さりげなく部屋を出ようとしたが、晋助にガッツリhold on された。
_「行かせねェ。もうしばらくは、お前を離したくねェ。お前は…」
_「オレのもんだ、って?」
_「よく分かってンじゃねェか。」
_「ハハーン)なるほど。
このままでは私が春雨にいったっきり戻ってこなかった、なんて最悪のシナリオでも考えてたんでしょ?ww」
_「さァな。」
知らない顔をしてみせる晋助。そしてしばらく明後日の方向を見ていたので、その隙に逃げだそ
うしたが、その手を捕まれてくるんとひっくり返されてキスをされた。
顎も固定されていて動かせないのに加えて、舌も入ってこようとする。
頑なに反抗し続けたら、キスは終わり、膝の下に晋助の細身で、でも筋肉質な腕に抱かれ、所謂お姫様抱っこスタイルになった。降ろしてもらえるようにじたばたするも、晋助には全然効かない。
_「ククク)結局おめェは女だなァ。」
してやったり、という悪い笑顔を浮かべている。
_「女ですがなにか?」
あえて、ツンとした態度を貫く。
こんなことした仕返しだ。
_「ほォ、あくまでオレに逆らう気がある、と捉えるぜ?」
_「じゃあ仮に逆らえば、何があるのですか?監禁でもするのですか?」
_「監禁…か。それもありだなァ。いいこと聞いた。」
敷いてあった布団の上に、放り投げられる。その勢いで転がり逃げようとしたら、腰を捕まれ、引き戻された。
_「オイ、また逃げようってかァ?」
_「いやいや、そんな訳…」
私の上に覆い被さる。
_「じゃァ、覚悟はできてんなァ?」
対策を考えろ、私!
_「い、いや…ただ、お風呂入ってからがいいんじゃないかな、って思いマス…私は。」
_「どうせなら、後から入った方がいいと思うぜェ?オラァ。」
ヤバいです、もうすでに封じ込められてマス。組み敷かれてマス。
顔が近い。欲に駆られた目をしている。
_「どうせ汗かくんだしよォ。」
ちょっと掠れた声で、耳元で囁く。思わずドキッとした我が身を殴りたい気分である。
キスの雨が降ってきた。苦しくて、彼の筋肉質な胸板を必死で叩くものの、結局邪魔だ、とほどいた自分の帯で縛られた。そうすれば抵抗もできめェ、としたり顔で耳元で囁く。
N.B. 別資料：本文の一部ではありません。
Lemma register_duplicate_email_witness :
  let first_form := [("name", "Ada"); ("email", "ada@example.org");
                     ("password", "secret"); ("password2", "secret")] in
  let second_form := [("name", "Eve"); ("email", "ada@example.org");
                      ("password", "other"); ("password2", "other")] in
  let st1 := run quiet_world st0 [ReqRegister POST first_form; ReqHome] in
  fst (handle quiet_world (ReqRegister POST second_form) st1)
    = Ok (Redirect "register") /\
  db (snd (handle quiet_world (ReqRegister POST second_form) st1)) = db st1.
Proof.
  pose proof (register_duplicate_email quiet_world st0
    [("name", "Ada"); ("email", "ada@example.org");
     ("password", "secret"); ("password2", "secret")]
    [("name", "Eve"); ("email", "ada@example.org");
     ("password", "other"); ("password2", "other")]
    [ReqHome] "ada@example.org" "Ada" "secret" "other"
    eq_refl eq_refl eq_refl eq_refl eq_refl eq_refl eq_refl) as H.
  destruct H as (Hresp & _ & Hdb & _).
  split; [exact Hresp | exact Hdb].
Defined.

(** C4. When the two password fields differ, the first thing [register]
    does is leave the notice and redirect to the form: the user table is
    unchanged, and so is the trace (no salt was drawn: the hash was not
    computed and the table was not consulted). *)
Theorem register_password_mismatch (W : World) (form : Form) (st : State) :
  form_get form "password" <> form_get form "password2" ->
  register W POST form st
    = (Ok (Redirect "register"),
       with_session
         (fun s => <["_flashes" :=
            PList (flashes_of s ++ [PList [PStr "danger"; PStr "Passwords do not match!"]])]> s)
         st) /\
  db (snd (register W POST form st)) = db st /\
  trace (snd (register W POST form st)) = trace st.
Proof.
  intros Hne. unfold register.
  rewrite bool_decide_eq_false_2 by exact Hne. simpl.
  repeat split; reflexivity.
Qed.

Lemma register_password_mismatch_witness :
  let form := [("name", "Ada"); ("email", "ada@example.org");
               ("password", "secret"); ("password2", "secrte")] in
  db (snd (register quiet_world POST form st0)) = db st0 /\
  fst (register quiet_world POST form st0) = Ok (Redirect "register").
Proof.
  pose proof (register_password_mismatch quiet_world
    [("name", "Ada"); ("email", "ada@example.org");
     ("password", "secret"); ("password2", "secrte")] st0) as H.
  destruct H as (Hrun & Hdb & _); [discriminate |].
  split; [exact Hdb | rewrite Hrun; reflexivity].
Defined.

(** C5 (amended). [get_weather_data] returns for every city and every
    state, never raising, and what it returns is an error record or a
    weather record.  With a key configured: an exception of the transport
    becomes the error record carrying its text; a response whose status is
    not 200 and whose body decodes to a JSON object becomes the error record
    [API Error: m], where [m] is the text of the object's [message], or
    [Unknown error] when it has none; a response whose status is not 200 and
    whose body is not a JSON object becomes the error record carrying the
    text of the exception raised on the way. *)
Theorem get_weather_data_never_raises (W : World) (city : pyval) (st : State) :
  exists v st',
    get_weather_data W city st = (Ok v, st') /\
    (is_error_record v \/ is_weather_record v) /\
    (truthy (of_opt (OPENWEATHER_API_KEY W)) = true ->
     match requests_get W (trace st) (weather_url W city) with
     | Raise e => v = PDict [("error", PStr (exn_str e))]
     | Ok response =>
         status_code response <> 200 ->
         match json response with
         | Ok (PDict items) =>
             v = PDict [("error",
                   PStr ("API Error: " +:+
                         py_str W (default (PStr "Unknown error")
                                           (assoc "message" items))))]
         | Ok other =>
             v = PDict [("error", PStr (exn_str (AttributeError other "get")))]
         | Raise e => v = PDict [("error", PStr (exn_str e))]
         end
     end).
Proof.
  destruct (get_weather_data_total W city st) as (v & st' & Hrun & Hshape).
  exists v, st'. split; [exact Hrun |]. split; [exact Hshape |].
  intros Hkey. rewrite get_weather_data_with_key in Hrun by exact Hkey.
  revert Hrun.
  unfold try_except, weather_try, http_get, mbind, M_bind, bind, lift.
  destruct (requests_get W (trace st) (weather_url W city)) as [response | e].
  - intros Hrun Hstatus.
    apply Z.eqb_neq in Hstatus. rewrite Hstatus in Hrun. simpl in Hrun.
    destruct (json response) as [[| b | n | f | s | l | items] | e];
      simpl in Hrun; unfold ret in Hrun; injection Hrun as <- _; reflexivity.
  - unfold ret. congruence.
Qed.
(** The exposed calls with their arguments. *)
Inductive call : Type :=
| InterpretDream (request : jsstring)
| AnalyzeDream (request : jsstring)
| GetDreamHistory (limit : float)
| SearchSymbols (request : jsstring)
| GetCommonSymbols
| HealthCheck
| AnalyzeTriangle (request : jsstring).

Definition dreamApi (P : Platform) (c : call) : M json :=
  match c with
  | InterpretDream r => interpretDream P r
  | AnalyzeDream r => analyzeDream P r
  | GetDreamHistory l => getDreamHistory P l
  | SearchSymbols r => searchSymbols P r
  | GetCommonSymbols => getCommonSymbols P
  | HealthCheck => healthCheck P
  | AnalyzeTriangle r => analyzeTriangle P r
  end.

(** The calls that go through [apiFetchWithAuth]. *)
Definition authenticated (c : call) : bool :=
  match c with
  | AnalyzeDream _ | GetDreamHistory _ => true
  | _ => false
  end.

End Api.

Module Auth.

Local Open Scope Z_scope.

(** [Math.floor(Date.now() / 1000)]. *)
Definition now (P : Platform) : Z := Date_now P / 1000.

(** [expiresAt && expiresAt - now < 60]: an absent expiry and the number
    zero are falsy. *)
Definition expiring_soon (P : Platform) (expiresAt : option Z) : bool :=
  match expiresAt with
  | None => false
  | Some e => negb (e =? 0) && (e - now P <? 60)
  end.

(** [getToken] of the [AuthProvider]. *)
Definition getToken (P : Platform) : M (option jsstring) :=
  try_catch
    (await r <- (emit EvGetSession ;; lift (getSession P)) ;
     match error r with
     | Some _ =>
         console_error (js "Error getting session:") ;;
         ret None
     | None =>
         match data_session r with
         | None =>
             console_log (js "No active session found") ;;
             ret None
         | Some currentSession =>
             let expiresAt := expires_at currentSession in
             if expiring_soon P expiresAt then
               console_log (js "Token expiring soon, refreshing...") ;;
               await refresh <- (emit EvRefreshSession ;; lift (refreshSession P)) ;
               match error refresh, data_session refresh with
               | None, Some refreshed =>
                   console_log (js "Token refreshed successfully") ;;
                   ret (Some (access_token refreshed))
               | _, _ =>
                   console_error (js "Failed to refresh session:") ;;
                   ret None
               end
             else ret (Some (access_token currentSession))
         end
     end)
    (fun _ =>
       console_error (js "Error getting token:") ;;
       ret None).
_「オレに逆らえばどうなるか、体に叩き込まねばなるめェ?」
ろくな抵抗もできないのも癪に触って抵抗してしまう。それが本当に危険な状況でも。
こちらも黒い笑みを浮かべて応戦する。
_「やれるもんならやってみればいい、」
その言葉を境に、戦いの火蓋は切られた。